■ What to work on ■
Which lines hold the string "unfold"? Copy each of them from the material below.
____
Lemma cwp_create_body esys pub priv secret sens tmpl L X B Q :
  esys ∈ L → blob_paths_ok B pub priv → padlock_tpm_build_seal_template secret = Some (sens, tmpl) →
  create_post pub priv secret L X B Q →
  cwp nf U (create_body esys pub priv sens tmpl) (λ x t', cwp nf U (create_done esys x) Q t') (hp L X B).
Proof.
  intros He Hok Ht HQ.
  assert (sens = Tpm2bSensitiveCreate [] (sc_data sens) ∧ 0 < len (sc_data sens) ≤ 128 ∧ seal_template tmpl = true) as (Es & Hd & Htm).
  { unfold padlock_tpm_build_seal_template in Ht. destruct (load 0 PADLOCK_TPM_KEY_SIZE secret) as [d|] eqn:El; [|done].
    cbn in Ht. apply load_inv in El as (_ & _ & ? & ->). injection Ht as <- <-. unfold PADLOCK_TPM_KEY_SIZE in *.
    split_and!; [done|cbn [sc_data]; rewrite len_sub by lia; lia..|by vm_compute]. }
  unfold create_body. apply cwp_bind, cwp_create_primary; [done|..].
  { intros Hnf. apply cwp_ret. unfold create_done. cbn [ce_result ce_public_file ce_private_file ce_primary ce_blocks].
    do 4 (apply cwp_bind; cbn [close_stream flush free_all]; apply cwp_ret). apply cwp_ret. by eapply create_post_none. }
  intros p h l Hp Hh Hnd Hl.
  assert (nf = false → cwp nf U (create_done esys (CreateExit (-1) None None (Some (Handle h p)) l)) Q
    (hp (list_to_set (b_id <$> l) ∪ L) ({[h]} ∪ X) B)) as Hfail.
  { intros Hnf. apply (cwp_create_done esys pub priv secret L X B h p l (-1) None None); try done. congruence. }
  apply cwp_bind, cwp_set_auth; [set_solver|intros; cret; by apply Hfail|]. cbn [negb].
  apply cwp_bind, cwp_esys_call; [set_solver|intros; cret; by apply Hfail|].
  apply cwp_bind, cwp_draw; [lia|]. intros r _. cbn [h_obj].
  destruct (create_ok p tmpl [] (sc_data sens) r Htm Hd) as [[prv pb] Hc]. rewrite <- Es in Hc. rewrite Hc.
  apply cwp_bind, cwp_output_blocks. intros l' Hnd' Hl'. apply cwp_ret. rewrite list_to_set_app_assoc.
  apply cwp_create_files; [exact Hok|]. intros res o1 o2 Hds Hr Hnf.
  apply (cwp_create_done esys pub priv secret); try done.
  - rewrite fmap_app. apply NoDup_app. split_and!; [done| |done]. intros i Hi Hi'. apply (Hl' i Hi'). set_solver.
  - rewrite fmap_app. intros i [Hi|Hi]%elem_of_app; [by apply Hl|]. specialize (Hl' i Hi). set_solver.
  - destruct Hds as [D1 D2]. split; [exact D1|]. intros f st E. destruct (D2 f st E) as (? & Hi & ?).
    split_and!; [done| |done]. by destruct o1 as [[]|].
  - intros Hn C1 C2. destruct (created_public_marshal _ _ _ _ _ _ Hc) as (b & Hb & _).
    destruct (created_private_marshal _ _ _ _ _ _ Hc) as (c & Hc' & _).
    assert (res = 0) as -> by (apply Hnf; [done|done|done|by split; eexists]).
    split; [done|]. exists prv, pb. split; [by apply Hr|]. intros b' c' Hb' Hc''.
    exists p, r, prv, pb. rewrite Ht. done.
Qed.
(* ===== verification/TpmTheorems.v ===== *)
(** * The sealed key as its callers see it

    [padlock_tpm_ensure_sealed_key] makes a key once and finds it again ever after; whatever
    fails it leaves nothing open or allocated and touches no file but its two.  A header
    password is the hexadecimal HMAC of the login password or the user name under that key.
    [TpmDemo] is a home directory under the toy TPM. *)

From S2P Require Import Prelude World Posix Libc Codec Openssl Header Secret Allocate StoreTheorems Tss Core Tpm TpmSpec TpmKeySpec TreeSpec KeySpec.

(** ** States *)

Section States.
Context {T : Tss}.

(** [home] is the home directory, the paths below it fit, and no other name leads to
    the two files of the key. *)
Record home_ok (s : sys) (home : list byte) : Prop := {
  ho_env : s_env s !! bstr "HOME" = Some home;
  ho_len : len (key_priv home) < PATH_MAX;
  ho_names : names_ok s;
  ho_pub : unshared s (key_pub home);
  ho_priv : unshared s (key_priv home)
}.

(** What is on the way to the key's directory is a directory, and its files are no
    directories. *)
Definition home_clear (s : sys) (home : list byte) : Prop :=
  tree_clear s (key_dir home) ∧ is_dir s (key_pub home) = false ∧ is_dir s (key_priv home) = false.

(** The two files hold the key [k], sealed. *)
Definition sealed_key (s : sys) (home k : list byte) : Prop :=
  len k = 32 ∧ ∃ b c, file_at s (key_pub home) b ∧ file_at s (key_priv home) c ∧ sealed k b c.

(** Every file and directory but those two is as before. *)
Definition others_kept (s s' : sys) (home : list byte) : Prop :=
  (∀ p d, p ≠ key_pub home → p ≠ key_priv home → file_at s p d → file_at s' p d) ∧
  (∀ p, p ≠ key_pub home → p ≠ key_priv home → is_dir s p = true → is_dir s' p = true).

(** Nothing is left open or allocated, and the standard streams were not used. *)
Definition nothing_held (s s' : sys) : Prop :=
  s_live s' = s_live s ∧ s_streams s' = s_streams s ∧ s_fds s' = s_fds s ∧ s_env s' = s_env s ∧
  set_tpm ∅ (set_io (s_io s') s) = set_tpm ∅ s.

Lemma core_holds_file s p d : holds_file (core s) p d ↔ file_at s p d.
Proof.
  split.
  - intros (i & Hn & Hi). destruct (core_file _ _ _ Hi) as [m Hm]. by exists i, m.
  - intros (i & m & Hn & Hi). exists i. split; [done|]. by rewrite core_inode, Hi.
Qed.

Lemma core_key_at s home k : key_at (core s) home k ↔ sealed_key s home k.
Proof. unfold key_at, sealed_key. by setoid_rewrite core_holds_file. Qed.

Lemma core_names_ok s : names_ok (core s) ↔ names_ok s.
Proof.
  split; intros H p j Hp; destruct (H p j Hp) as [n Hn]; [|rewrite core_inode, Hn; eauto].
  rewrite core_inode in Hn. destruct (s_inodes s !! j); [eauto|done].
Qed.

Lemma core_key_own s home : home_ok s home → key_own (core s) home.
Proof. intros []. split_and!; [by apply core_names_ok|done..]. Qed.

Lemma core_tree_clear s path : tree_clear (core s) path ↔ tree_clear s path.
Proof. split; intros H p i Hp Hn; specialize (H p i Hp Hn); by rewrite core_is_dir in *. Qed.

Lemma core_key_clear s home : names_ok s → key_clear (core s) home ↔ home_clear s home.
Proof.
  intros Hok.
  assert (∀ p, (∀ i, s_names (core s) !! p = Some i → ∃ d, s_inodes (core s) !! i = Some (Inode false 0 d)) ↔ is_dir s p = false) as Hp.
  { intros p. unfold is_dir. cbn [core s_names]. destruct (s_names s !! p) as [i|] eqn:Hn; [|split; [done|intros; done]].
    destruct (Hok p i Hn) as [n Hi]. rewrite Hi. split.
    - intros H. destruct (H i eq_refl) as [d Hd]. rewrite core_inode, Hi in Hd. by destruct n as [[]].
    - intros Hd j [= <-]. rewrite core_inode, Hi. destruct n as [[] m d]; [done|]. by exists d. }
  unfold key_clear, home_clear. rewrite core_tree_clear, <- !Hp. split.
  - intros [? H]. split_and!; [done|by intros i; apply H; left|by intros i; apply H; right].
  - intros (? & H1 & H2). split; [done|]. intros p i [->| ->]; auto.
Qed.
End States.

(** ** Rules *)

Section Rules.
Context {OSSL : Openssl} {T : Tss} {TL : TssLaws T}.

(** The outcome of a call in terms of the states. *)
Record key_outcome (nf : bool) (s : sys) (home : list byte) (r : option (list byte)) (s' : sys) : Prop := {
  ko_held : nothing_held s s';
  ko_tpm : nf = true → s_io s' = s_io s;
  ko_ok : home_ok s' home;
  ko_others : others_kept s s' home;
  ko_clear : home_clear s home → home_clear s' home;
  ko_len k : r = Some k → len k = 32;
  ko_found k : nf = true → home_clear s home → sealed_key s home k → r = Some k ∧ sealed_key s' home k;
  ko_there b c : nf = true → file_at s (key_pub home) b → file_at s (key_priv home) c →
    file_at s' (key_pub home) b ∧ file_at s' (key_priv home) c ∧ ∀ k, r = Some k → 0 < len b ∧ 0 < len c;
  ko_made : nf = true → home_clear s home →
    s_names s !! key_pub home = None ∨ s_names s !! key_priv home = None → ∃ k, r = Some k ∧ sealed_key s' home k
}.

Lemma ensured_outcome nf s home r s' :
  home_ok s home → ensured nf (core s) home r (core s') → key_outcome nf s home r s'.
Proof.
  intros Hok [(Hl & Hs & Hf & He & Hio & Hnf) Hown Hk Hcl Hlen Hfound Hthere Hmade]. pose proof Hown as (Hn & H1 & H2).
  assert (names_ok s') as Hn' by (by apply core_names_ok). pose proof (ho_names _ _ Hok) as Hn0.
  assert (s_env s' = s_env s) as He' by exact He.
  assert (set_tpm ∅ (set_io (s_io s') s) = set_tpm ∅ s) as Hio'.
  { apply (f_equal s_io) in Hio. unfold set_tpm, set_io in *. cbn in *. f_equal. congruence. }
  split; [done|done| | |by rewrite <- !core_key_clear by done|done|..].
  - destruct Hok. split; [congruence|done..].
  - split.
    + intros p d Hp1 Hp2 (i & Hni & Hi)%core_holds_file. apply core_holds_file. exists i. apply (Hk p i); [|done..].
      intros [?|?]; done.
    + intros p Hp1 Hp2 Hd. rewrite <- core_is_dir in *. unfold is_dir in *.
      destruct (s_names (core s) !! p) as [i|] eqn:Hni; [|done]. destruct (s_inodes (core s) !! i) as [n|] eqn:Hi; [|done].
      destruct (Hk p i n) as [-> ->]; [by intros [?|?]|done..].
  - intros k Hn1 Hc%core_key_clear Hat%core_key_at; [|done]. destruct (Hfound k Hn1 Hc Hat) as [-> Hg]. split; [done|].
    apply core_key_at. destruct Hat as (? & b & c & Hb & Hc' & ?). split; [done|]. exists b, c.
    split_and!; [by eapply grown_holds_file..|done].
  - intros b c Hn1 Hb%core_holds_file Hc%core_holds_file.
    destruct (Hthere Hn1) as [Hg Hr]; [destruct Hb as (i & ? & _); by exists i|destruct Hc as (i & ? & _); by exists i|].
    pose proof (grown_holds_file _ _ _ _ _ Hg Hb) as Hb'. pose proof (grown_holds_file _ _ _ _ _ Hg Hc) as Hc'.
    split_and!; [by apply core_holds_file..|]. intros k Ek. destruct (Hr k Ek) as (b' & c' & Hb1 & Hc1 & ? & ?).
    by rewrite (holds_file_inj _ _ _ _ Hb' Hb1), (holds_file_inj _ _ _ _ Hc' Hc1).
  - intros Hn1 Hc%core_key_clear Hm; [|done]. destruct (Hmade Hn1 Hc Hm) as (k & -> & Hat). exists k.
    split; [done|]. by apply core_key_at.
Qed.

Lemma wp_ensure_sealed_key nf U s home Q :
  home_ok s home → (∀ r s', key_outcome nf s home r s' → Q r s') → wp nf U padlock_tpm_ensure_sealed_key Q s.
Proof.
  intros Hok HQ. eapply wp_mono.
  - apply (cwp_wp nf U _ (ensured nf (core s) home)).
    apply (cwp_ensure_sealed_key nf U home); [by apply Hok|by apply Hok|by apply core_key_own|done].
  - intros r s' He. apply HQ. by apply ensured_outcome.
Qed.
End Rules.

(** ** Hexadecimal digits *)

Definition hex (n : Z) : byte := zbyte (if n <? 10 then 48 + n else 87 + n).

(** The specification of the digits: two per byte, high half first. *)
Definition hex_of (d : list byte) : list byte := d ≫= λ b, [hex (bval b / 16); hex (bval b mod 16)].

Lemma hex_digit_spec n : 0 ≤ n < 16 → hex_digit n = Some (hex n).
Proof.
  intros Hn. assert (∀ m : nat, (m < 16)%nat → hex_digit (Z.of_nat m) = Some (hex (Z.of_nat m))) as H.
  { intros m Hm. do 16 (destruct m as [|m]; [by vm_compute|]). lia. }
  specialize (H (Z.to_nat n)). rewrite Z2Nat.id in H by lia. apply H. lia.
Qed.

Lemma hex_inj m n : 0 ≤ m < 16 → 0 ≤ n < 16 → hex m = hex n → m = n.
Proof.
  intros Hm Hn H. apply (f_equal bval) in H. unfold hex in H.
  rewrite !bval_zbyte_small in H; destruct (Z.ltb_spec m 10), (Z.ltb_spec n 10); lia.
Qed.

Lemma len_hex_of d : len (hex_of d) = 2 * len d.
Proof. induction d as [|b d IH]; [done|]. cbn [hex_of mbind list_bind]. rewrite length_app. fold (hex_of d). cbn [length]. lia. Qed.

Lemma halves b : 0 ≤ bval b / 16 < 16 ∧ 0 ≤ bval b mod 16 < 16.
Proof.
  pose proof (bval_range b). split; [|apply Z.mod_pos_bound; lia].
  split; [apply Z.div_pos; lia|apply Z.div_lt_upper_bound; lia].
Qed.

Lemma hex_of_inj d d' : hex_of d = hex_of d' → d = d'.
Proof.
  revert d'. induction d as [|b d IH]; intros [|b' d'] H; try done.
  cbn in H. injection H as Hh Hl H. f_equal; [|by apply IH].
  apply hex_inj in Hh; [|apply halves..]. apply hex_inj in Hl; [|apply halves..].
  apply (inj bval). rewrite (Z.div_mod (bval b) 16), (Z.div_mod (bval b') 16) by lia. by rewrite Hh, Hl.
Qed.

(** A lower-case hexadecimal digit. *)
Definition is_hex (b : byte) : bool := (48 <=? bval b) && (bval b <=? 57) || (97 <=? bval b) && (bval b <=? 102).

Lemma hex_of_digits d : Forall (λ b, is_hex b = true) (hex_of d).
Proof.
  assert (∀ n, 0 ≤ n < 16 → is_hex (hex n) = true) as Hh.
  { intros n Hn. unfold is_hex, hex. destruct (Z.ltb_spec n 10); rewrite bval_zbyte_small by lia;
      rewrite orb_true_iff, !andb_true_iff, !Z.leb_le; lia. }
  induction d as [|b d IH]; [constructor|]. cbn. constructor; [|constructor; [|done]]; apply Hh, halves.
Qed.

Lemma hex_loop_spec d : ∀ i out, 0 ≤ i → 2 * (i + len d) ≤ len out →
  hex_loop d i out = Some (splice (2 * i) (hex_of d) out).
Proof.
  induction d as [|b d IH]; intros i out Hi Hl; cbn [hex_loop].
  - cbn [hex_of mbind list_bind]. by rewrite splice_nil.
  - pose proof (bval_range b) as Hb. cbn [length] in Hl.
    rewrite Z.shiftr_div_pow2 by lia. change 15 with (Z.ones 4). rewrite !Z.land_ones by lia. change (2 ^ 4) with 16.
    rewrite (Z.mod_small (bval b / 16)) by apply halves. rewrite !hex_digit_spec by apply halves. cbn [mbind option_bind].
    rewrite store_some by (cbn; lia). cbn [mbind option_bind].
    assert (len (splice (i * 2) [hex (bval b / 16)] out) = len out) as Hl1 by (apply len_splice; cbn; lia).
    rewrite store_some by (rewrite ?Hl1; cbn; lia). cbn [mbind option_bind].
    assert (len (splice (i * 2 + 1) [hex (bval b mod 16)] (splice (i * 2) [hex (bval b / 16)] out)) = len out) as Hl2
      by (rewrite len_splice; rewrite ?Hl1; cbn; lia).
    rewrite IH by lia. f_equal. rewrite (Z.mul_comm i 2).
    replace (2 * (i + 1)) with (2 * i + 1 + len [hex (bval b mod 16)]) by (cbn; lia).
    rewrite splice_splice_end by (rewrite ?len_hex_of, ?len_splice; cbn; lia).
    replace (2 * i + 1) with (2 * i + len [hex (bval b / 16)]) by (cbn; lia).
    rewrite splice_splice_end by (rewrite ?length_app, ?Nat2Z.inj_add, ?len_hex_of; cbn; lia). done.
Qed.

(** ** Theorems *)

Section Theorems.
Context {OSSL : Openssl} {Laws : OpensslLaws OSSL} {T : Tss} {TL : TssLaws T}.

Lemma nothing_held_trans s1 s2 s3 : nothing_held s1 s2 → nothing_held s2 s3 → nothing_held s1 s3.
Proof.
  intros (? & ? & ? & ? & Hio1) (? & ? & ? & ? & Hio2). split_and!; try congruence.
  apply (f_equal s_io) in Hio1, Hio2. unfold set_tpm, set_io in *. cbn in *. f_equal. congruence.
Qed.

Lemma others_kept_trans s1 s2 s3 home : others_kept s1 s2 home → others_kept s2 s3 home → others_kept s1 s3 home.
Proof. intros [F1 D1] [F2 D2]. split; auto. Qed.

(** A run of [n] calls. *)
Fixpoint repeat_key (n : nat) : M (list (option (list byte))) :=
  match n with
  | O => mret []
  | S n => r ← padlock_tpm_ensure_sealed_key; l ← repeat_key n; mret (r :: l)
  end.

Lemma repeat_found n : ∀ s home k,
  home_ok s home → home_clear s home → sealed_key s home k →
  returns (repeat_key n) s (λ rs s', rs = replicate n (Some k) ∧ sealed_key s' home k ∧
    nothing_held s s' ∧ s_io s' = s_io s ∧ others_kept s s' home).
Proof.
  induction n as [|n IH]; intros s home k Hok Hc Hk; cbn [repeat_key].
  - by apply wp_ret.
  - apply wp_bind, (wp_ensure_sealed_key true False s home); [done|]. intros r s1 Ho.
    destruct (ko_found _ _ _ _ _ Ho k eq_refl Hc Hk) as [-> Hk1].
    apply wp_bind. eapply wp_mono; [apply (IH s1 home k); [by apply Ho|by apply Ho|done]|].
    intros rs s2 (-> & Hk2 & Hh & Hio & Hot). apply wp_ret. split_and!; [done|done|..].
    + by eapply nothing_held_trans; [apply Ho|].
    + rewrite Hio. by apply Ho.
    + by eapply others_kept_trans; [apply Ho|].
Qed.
____
■ Answer space ■
  { unfold padlock_tpm_build_seal_template in Ht. destruct (load 0 PADLOCK_TPM_KEY_SIZE secret) as [d|] eqn:El; [|done].
    cbn in Ht. apply load_inv in El as (_ & _ & ? & ->). injection Ht as <- <-. unfold PADLOCK_TPM_KEY_SIZE in *.
  unfold create_body. apply cwp_bind, cwp_create_primary; [done|..].
  { intros Hnf. apply cwp_ret. unfold create_done. cbn [ce_result ce_public_file ce_private_file ce_primary ce_blocks].
Proof. unfold key_at, sealed_key. by setoid_rewrite core_holds_file. Qed.
  { intros p. unfold is_dir. cbn [core s_names]. destruct (s_names s !! p) as [i|] eqn:Hn; [|split; [done|intros; done]].
  unfold key_clear, home_clear. rewrite core_tree_clear, <- !Hp. split.
  { apply (f_equal s_io) in Hio. unfold set_tpm, set_io in *. cbn in *. f_equal. congruence. }
    + intros p Hp1 Hp2 Hd. rewrite <- core_is_dir in *. unfold is_dir in *.
  intros Hm Hn H. apply (f_equal bval) in H. unfold hex in H.
  { intros n Hn. unfold is_hex, hex. destruct (Z.ltb_spec n 10); rewrite bval_zbyte_small by lia;
  apply (f_equal s_io) in Hio1, Hio2. unfold set_tpm, set_io in *. cbn in *. f_equal. congruence.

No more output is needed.